*** Block opens ***

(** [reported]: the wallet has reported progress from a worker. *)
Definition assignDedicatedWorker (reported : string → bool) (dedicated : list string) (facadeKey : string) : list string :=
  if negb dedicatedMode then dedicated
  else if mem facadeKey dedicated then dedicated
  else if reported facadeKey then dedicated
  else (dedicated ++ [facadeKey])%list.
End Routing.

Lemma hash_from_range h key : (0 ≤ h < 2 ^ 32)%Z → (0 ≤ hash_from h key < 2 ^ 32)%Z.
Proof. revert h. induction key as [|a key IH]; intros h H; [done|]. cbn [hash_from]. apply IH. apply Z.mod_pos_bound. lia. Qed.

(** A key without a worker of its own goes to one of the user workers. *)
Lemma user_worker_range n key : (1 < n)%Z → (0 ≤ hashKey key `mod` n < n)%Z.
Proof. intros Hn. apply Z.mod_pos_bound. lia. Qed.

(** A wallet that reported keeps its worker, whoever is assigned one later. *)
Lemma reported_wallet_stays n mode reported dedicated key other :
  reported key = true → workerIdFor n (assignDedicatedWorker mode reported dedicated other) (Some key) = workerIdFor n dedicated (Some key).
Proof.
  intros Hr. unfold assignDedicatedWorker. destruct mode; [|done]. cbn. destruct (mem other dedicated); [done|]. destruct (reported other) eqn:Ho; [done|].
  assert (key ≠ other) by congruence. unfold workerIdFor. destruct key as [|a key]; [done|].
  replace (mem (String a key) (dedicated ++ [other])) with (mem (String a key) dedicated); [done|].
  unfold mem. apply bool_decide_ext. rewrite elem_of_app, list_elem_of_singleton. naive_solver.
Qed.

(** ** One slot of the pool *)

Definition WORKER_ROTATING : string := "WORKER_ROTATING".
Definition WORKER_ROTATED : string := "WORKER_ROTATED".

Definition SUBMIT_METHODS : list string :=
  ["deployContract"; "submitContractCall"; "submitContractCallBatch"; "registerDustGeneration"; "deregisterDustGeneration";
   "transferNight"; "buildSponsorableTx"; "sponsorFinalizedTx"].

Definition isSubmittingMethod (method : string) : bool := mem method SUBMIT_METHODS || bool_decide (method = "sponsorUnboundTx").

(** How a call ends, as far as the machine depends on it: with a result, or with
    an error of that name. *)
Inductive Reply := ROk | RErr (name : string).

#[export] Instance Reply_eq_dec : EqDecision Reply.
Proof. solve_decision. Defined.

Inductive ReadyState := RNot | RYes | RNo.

*** Block closes ***
*** Block opens ***

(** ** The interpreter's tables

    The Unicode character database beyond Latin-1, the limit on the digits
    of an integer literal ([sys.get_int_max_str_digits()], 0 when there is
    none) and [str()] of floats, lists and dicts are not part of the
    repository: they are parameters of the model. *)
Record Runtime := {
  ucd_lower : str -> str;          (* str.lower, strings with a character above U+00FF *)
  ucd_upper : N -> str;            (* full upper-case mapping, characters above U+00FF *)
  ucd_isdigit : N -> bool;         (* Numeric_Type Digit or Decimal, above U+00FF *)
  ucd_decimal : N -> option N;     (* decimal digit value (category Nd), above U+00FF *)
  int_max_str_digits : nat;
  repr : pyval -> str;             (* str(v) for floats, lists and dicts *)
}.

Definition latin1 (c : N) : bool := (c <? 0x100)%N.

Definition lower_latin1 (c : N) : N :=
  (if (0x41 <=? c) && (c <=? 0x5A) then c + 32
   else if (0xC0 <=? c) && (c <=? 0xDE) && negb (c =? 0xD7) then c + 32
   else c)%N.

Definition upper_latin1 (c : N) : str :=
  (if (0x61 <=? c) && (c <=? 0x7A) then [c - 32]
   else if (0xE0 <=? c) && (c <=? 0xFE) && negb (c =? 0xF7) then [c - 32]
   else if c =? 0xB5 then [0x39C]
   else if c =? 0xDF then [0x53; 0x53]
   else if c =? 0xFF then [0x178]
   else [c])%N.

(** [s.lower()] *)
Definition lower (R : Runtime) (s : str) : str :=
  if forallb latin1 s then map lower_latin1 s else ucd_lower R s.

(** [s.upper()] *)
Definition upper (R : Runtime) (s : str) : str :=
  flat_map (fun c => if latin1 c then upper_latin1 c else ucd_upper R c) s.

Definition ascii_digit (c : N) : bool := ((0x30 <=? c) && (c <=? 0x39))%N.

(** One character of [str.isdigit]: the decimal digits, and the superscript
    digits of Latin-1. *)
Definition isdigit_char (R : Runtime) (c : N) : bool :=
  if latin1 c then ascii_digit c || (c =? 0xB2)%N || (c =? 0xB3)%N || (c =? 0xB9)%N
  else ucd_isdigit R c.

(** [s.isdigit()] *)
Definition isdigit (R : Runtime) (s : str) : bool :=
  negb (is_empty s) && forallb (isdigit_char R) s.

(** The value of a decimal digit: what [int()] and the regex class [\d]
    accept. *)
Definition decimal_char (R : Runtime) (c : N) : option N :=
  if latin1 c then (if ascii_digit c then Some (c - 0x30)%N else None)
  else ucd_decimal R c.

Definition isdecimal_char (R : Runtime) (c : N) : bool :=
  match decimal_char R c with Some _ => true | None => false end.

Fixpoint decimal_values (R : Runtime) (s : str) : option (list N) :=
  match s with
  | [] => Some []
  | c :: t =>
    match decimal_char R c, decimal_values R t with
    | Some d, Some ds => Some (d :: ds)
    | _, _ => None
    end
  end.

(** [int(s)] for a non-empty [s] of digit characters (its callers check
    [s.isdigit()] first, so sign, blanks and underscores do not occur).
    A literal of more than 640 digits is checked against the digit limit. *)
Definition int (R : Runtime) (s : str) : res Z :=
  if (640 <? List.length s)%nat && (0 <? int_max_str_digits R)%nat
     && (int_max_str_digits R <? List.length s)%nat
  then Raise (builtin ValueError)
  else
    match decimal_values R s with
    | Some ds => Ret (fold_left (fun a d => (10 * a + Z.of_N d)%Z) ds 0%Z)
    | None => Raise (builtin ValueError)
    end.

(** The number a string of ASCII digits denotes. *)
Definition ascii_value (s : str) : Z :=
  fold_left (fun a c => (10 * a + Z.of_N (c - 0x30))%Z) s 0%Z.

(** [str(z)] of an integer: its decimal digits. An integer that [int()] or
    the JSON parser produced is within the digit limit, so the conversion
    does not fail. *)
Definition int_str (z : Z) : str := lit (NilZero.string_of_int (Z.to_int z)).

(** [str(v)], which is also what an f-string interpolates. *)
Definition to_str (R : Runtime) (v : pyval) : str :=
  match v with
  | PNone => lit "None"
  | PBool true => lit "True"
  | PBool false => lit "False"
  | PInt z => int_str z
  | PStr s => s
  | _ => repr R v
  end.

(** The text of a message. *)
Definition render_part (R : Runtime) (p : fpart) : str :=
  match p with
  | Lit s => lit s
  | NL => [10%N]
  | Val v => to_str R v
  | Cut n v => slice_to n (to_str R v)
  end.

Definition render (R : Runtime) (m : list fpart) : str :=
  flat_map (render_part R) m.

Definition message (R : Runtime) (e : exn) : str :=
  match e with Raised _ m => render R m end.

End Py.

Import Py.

*** Block closes ***

AIM OF THE TASK: Please, from the material above, copy only the lines from the line with "Lemma user_worker_range n" up to and including the line with "intros Hr. unfold", exactly as written.

RESULT BELOW:
Lemma user_worker_range n key : (1 < n)%Z → (0 ≤ hashKey key `mod` n < n)%Z.
Proof. intros Hn. apply Z.mod_pos_bound. lia. Qed.

(** A wallet that reported keeps its worker, whoever is assigned one later. *)
Lemma reported_wallet_stays n mode reported dedicated key other :
  reported key = true → workerIdFor n (assignDedicatedWorker mode reported dedicated other) (Some key) = workerIdFor n dedicated (Some key).
Proof.
  intros Hr. unfold assignDedicatedWorker. destruct mode; [|done]. cbn. destruct (mem other dedicated); [done|]. destruct (reported other) eqn:Ho; [done|].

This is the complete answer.